变形金刚有一种非凡的能力，可以根据输入本身提供的示例来学习和执行任务，而无需事先进行明确的培训。有人认为，这种被称为上下文学习（ICL）的能力是Transformers成功的基石，但有关成功的ICL所需的样本复杂性、预训练任务多样性和上下文长度的问题仍未解决。在这里，我们通过线性注意力在线性回归任务的精确可解ICL模型中提供了这些问题的精确答案。我们导出了学习曲线的尖锐渐近性，在一个现象学丰富的尺度体系中，令牌维被取为无穷大；上下文长度和预训练任务多样性与标记维数成正比；预训练样本的数量呈二次增长。随着预训练样本的增加，我们展示了一个双下降学习曲线，并揭示了模型行为在低任务多样性和高任务多样性状态之间的相变：在低多样性状态下，模型倾向于记忆训练任务，而在高多样性状态下，模型实现了真正的ICL和超越预训练任务范围的泛化。这些理论见解通过线性关注和全非线性变压器架构的实验得到了经验验证。

本文章由计算机程序翻译，如有差异，请以英文原文为准。

查看原文本刊更多论文

Asymptotic theory of in-context learning by linear attention.

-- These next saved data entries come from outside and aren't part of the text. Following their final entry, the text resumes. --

(** C8: an evaluator that returns has appended one evaluation whose
    annotation is one of the four texts cut to its first 255 characters:
    never longer than 255, exactly 255 long when the text is longer, the
    text itself otherwise.  So every annotation in the batch of
    [evaluate_periodic] has at most 255 characters. *)
Theorem annotations_at_most_255 :
  (forall fuel client arn name minimum st st',
     taskDefinition_eval fuel client arn minimum st = (Ret tt, st') \/
     service_eval fuel client arn minimum name st = (Ret tt, st') \/
     cluster_eval fuel client arn minimum name st = (Ret tt, st') ->
     exists e text,
       evaluations st' = evaluations st ++ [e] /\
       template_instance text /\
       annotation e = PyStr.slice_to 255 text /\
       String.length (annotation e) <= 255 /\
       (255 < String.length text -> String.length (annotation e) = 255)) /\
  (forall cleanup fuel client st batch st',
     evaluate_periodic cleanup fuel client st = (Ret batch, st') ->
     Forall (fun e => String.length (annotation e) <= 255) batch).
Proof.
  split.
  - intros fuel client arn name minimum st st' H.
    destruct (evaluator_appends_annotated _ _ _ _ _ _ _ H)
      as (e & text & He & (Ha & Hlen & Hcut & _) & Ht).
    exists e, text. auto.
  - intros cleanup fuel client st batch st' H.
    exact (evaluate_periodic_bounded _ _ _ _ _ _ H).
Qed.
(** One turn of the loop of [alerts_to_ical], for the alert [id]. *)
Definition alert_to_ical (L : library) (ctx : context_t) (comp : icalcomponent)
    (id : string) (alert : option json_t)
  : option (context_t * icalcomponent) :=
  let ctx := beginprop_key ctx "alerts" id in
  if negb (is_valid_jmapid (Some id))
  then Some (endprop (invalidprop ctx None), comp)
  else
    let alarm := icalcomponent_new ICAL_VALARM_COMPONENT in
    let alarm := icalcomponent_set_uid alarm (Some id) in
    (* offset *)
    let '(ctx, s) := readprop_string ctx alert "offset" true in
    let duration :=
      match s with
      | Some s => icaldurationtype_from_string L s
      | None => icaldurationtype_null_duration
      end in
    let ctx :=
      match s with
      | Some _ => if icaldurationtype_is_bad_duration duration
                  then invalidprop ctx (Some "offset") else ctx
      | None => ctx
      end in
    (* relativeTo *)
    let '(ctx, s) := readprop_string ctx alert "relativeTo" false in
    let '(ctx, rel, is_neg) :=
      match s with
      | Some s =>
          if streq s "before-start" then (ctx, ICAL_RELATED_START, 1)
          else if streq s "after-start" then (ctx, ICAL_RELATED_START, 0)
          else if streq s "before-end" then (ctx, ICAL_RELATED_END, 1)
          else if streq s "after-end" then (ctx, ICAL_RELATED_END, 0)
          else (invalidprop ctx (Some "relativeTo"), ICAL_RELATED_START, 1)
      | None => (ctx, ICAL_RELATED_START, 1)
      end in
    let trigger := mk_icaltrigger icaltime_null_time (with_is_neg duration is_neg) in
    (* Add TRIGGER *)
    let prop := icalproperty_new_value ICAL_TRIGGER_PROPERTY (val_trigger trigger) in
    let prop := icalproperty_add_parameter prop (param_related rel) in
    let alarm := icalcomponent_add_property alarm prop in
    (* snoozed *)
    let '(ctx, s) := readprop_string ctx alert "snoozed" false in
    let '(ctx, comp) :=
      match s with
      | Some s =>
          match utcdate_to_icaltime L s with
          | Some time =>
              let snooze := icalcomponent_new ICAL_VALARM_COMPONENT in
              (* Add RELATED-TO *)
              let snooze := remove_icalprop snooze ICAL_UID_PROPERTY in
              let prop := icalproperty_new_value ICAL_RELATEDTO_PROPERTY
                            (val_text id) in
              let prop := icalproperty_add_parameter prop
                            (param_reltype (Some "SNOOZE")) in
              let snooze := icalcomponent_add_property snooze prop in
              (* Add TRIGGER *)
              let prop := icalproperty_new_value ICAL_TRIGGER_PROPERTY
                            (val_trigger
                               (mk_icaltrigger time icaldurationtype_null_duration)) in
              let snooze := icalcomponent_add_property snooze prop in
              (ctx, icalcomponent_add_component comp snooze)
          | None => (invalidprop ctx (Some "snoozed"), comp)
          end
      | None => (ctx, comp)
      end in
    (* acknowledged *)
    let '(ctx, s) := readprop_string ctx alert "acknowledged" false in
    let '(ctx, alarm) :=
      match s with
      | Some s =>
          match utcdate_to_icaltime L s with
          | Some t =>
              (ctx, icalcomponent_add_property alarm
                      (icalproperty_new_value ICAL_ACKNOWLEDGED_PROPERTY
                         (val_datetime t)))
          | None => (invalidprop ctx (Some "acknowledged"), alarm)
          end
      | None => (ctx, alarm)
      end in
    (* action *)
    let '(ctx, s) := readprop_string ctx alert "action" false in
    let '(ctx, is_email) :=
      match s with
      | Some s =>
          if streq s "email" then (ctx, true)
          else if streq s "display" then (ctx, false)
          else (invalidprop ctx (Some "action"), false)
      | None => (ctx, false)
      end in
    let alarm := icalcomponent_add_property alarm
                   (icalproperty_new_value ICAL_ACTION_PROPERTY
                      (val_text (if is_email then "EMAIL" else "DISPLAY"))) in
    alarm ←
      (if is_email then
         (* ATTENDEE *)
         let alarm := icalcomponent_add_property alarm
                        (icalproperty_new_value ICAL_ATTENDEE_PROPERTY
                           (val_text (alert_recipient L))) in
         (* SUMMARY *)
         summary ← icalcomponent_get_text comp ICAL_SUMMARY_PROPERTY;
         let summary := match summary with
                        | Some s => s
                        | None => "Your event alert"
                        end in
         Some (icalcomponent_add_property alarm
                 (icalproperty_new_value ICAL_SUMMARY_PROPERTY (val_text summary)))
       else Some alarm);
    (* DESCRIPTION is required for both email and display *)
    description ← icalcomponent_get_text comp ICAL_DESCRIPTION_PROPERTY;
    let description := match description with
                       | Some s => s
                       | None => EmptyString
                       end in
    let alarm := icalcomponent_add_property alarm
                   (icalproperty_new_value ICAL_DESCRIPTION_PROPERTY
                      (val_text description)) in
    Some (endprop ctx, icalcomponent_add_component comp alarm).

Transformers have a remarkable ability to learn and execute tasks based on examples provided within the input itself, without explicit prior training. It has been argued that this capability, known as in-context learning (ICL), is a cornerstone of Transformers' success, yet questions about the necessary sample complexity, pretraining task diversity, and context length for successful ICL remain unresolved. Here, we provide a precise answer to these questions in an exactly solvable model of ICL of a linear regression task by linear attention. We derive sharp asymptotics for the learning curve in a phenomenologically rich scaling regime where the token dimension is taken to infinity; the context length and pretraining task diversity scale proportionally with the token dimension; and the number of pretraining examples scales quadratically. We demonstrate a double-descent learning curve with increasing pretraining examples, and uncover a phase transition in the model's behavior between low and high task diversity regimes: in the low diversity regime, the model tends toward memorization of training tasks, whereas in the high diversity regime, it achieves genuine ICL and generalization beyond the scope of pretrained tasks. These theoretical insights are empirically validated through experiments with both linear attention and full nonlinear Transformer architectures.

求助全文

通过发布文献求助，成功后即可免费获取论文全文。去求助

来源期刊

Proceedings of the National Academy of Sciences of the United States of America 综合性期刊-综合性期刊

CiteScore

19.00

自引率

0.90%

发文量

3575

审稿时长

2.5 months

期刊介绍： The Proceedings of the National Academy of Sciences (PNAS), a peer-reviewed journal of the National Academy of Sciences (NAS), serves as an authoritative source for high-impact, original research across the biological, physical, and social sciences. With a global scope, the journal welcomes submissions from researchers worldwide, making it an inclusive platform for advancing scientific knowledge.